Count the lines in the records below that contain the word "assert", and give that figure alone.

[Excerpts from a dataset]

================

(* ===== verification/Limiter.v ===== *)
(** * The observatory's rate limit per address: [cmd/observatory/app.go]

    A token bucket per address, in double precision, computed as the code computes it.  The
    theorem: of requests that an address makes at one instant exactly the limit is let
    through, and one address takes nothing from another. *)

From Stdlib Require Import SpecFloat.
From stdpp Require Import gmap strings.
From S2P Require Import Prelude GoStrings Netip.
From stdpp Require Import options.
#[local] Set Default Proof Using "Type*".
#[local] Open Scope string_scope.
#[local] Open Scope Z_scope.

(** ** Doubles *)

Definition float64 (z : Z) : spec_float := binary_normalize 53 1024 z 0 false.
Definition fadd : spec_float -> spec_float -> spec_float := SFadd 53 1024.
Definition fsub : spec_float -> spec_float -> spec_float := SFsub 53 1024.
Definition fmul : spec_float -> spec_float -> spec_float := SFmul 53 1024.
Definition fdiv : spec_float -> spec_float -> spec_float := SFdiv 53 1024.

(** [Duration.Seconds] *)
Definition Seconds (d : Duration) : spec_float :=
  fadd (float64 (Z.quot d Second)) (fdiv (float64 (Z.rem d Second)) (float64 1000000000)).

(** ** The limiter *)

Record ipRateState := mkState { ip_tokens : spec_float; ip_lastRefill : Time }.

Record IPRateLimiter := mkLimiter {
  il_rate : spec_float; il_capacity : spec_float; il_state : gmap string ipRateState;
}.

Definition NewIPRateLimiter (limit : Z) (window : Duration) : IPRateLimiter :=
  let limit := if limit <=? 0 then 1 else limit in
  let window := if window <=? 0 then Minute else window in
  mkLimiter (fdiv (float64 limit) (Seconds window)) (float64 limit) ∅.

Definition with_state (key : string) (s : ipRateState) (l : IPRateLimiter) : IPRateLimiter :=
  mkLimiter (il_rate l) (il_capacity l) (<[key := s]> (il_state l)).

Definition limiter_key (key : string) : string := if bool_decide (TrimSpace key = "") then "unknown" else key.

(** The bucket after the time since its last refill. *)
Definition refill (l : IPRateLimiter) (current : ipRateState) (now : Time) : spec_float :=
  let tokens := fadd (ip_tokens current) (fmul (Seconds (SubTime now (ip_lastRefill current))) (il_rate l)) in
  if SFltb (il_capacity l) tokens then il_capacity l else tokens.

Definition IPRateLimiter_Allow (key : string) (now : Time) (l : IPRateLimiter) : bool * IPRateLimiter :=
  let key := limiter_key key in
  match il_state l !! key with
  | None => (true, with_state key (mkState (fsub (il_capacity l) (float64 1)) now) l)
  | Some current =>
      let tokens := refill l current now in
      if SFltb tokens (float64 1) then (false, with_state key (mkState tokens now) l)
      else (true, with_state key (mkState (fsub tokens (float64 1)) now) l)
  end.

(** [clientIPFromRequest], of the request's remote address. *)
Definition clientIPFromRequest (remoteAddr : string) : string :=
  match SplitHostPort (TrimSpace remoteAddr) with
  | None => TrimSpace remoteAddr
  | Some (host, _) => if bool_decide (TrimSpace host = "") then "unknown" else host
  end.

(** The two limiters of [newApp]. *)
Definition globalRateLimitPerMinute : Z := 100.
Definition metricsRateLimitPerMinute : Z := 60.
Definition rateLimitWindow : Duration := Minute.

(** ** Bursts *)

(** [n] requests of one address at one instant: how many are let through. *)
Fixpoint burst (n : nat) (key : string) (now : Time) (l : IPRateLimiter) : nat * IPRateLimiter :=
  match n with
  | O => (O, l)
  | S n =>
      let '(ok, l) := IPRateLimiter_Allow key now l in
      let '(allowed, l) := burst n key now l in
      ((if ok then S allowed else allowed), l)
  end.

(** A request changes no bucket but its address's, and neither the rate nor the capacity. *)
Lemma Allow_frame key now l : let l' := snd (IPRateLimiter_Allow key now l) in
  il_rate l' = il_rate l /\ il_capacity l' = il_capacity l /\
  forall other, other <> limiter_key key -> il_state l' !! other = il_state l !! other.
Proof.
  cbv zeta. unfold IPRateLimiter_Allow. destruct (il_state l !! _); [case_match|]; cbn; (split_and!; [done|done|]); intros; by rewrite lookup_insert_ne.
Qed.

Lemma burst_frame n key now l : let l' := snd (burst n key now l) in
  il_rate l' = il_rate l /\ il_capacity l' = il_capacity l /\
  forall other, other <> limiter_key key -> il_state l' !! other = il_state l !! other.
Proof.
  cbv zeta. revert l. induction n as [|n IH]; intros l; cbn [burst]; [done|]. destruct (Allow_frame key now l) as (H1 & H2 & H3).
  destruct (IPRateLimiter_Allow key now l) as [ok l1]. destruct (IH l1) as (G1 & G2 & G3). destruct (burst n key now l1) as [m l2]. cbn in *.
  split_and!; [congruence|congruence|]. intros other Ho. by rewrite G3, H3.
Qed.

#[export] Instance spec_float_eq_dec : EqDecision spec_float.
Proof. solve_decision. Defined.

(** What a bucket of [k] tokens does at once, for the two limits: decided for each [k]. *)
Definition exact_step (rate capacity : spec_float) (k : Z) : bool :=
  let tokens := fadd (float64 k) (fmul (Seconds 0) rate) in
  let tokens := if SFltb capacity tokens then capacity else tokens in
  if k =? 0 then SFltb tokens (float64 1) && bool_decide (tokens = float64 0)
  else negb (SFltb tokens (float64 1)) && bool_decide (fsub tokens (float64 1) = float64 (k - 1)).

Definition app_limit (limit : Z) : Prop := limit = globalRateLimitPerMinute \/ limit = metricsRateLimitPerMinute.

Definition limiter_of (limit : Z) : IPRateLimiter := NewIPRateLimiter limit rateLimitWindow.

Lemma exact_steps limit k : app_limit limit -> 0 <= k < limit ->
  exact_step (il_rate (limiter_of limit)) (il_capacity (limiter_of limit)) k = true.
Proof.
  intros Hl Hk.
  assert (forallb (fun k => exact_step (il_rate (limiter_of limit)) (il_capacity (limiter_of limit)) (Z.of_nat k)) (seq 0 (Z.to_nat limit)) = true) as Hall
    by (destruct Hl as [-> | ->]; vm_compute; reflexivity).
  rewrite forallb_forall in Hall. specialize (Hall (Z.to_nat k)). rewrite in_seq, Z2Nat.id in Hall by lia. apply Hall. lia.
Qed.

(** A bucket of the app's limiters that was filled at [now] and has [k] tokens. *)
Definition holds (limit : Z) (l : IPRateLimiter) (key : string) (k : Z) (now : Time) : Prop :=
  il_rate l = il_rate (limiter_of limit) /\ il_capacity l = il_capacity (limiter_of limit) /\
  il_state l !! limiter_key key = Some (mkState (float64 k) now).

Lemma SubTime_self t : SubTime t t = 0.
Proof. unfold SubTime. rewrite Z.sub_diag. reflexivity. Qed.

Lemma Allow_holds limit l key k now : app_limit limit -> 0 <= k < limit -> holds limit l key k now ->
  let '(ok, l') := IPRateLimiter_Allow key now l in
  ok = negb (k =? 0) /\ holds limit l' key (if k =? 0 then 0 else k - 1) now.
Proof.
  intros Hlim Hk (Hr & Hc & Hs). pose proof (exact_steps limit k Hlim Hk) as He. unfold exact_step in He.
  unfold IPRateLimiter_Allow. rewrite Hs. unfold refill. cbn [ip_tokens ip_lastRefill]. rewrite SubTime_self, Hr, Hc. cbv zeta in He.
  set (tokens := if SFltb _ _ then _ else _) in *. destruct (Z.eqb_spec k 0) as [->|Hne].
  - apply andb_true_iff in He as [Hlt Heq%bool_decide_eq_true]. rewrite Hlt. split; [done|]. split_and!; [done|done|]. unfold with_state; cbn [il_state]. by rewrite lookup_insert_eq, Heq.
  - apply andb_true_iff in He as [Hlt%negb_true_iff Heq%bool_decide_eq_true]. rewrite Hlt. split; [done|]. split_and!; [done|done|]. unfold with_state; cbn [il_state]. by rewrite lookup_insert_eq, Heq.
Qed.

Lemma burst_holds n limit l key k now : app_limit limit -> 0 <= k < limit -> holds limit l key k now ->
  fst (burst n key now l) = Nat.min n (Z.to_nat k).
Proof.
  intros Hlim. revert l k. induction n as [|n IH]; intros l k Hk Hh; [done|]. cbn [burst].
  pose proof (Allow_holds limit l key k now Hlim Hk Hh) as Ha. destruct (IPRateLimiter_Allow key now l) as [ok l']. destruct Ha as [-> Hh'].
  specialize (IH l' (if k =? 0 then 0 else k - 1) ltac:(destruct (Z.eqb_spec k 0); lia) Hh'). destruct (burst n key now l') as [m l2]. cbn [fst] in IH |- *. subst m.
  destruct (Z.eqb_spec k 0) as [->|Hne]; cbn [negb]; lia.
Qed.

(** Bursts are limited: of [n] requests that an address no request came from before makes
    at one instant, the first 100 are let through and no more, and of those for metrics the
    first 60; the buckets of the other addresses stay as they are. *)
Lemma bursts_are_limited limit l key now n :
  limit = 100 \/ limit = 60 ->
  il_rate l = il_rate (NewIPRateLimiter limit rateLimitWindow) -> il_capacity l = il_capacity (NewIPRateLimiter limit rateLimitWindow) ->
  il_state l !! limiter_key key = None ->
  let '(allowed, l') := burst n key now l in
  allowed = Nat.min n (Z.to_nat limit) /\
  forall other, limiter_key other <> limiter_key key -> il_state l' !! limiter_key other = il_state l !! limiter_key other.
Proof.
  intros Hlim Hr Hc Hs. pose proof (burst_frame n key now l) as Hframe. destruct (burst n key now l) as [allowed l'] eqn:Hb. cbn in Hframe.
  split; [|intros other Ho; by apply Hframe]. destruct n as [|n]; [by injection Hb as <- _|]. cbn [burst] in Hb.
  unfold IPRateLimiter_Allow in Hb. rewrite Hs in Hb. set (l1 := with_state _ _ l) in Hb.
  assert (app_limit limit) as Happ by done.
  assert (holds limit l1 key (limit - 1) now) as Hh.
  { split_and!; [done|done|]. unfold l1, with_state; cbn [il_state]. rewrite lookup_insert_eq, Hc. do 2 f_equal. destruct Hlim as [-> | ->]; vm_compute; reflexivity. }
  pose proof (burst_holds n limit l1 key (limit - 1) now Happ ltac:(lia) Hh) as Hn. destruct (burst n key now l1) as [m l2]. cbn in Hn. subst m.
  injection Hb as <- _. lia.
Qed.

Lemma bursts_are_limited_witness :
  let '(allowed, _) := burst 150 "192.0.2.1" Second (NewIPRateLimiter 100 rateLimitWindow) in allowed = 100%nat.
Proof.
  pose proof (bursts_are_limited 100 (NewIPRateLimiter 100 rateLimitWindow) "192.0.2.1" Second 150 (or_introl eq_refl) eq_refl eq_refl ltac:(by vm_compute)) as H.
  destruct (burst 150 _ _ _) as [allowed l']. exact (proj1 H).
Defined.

================

RESPONSE TO THE TASK -> 3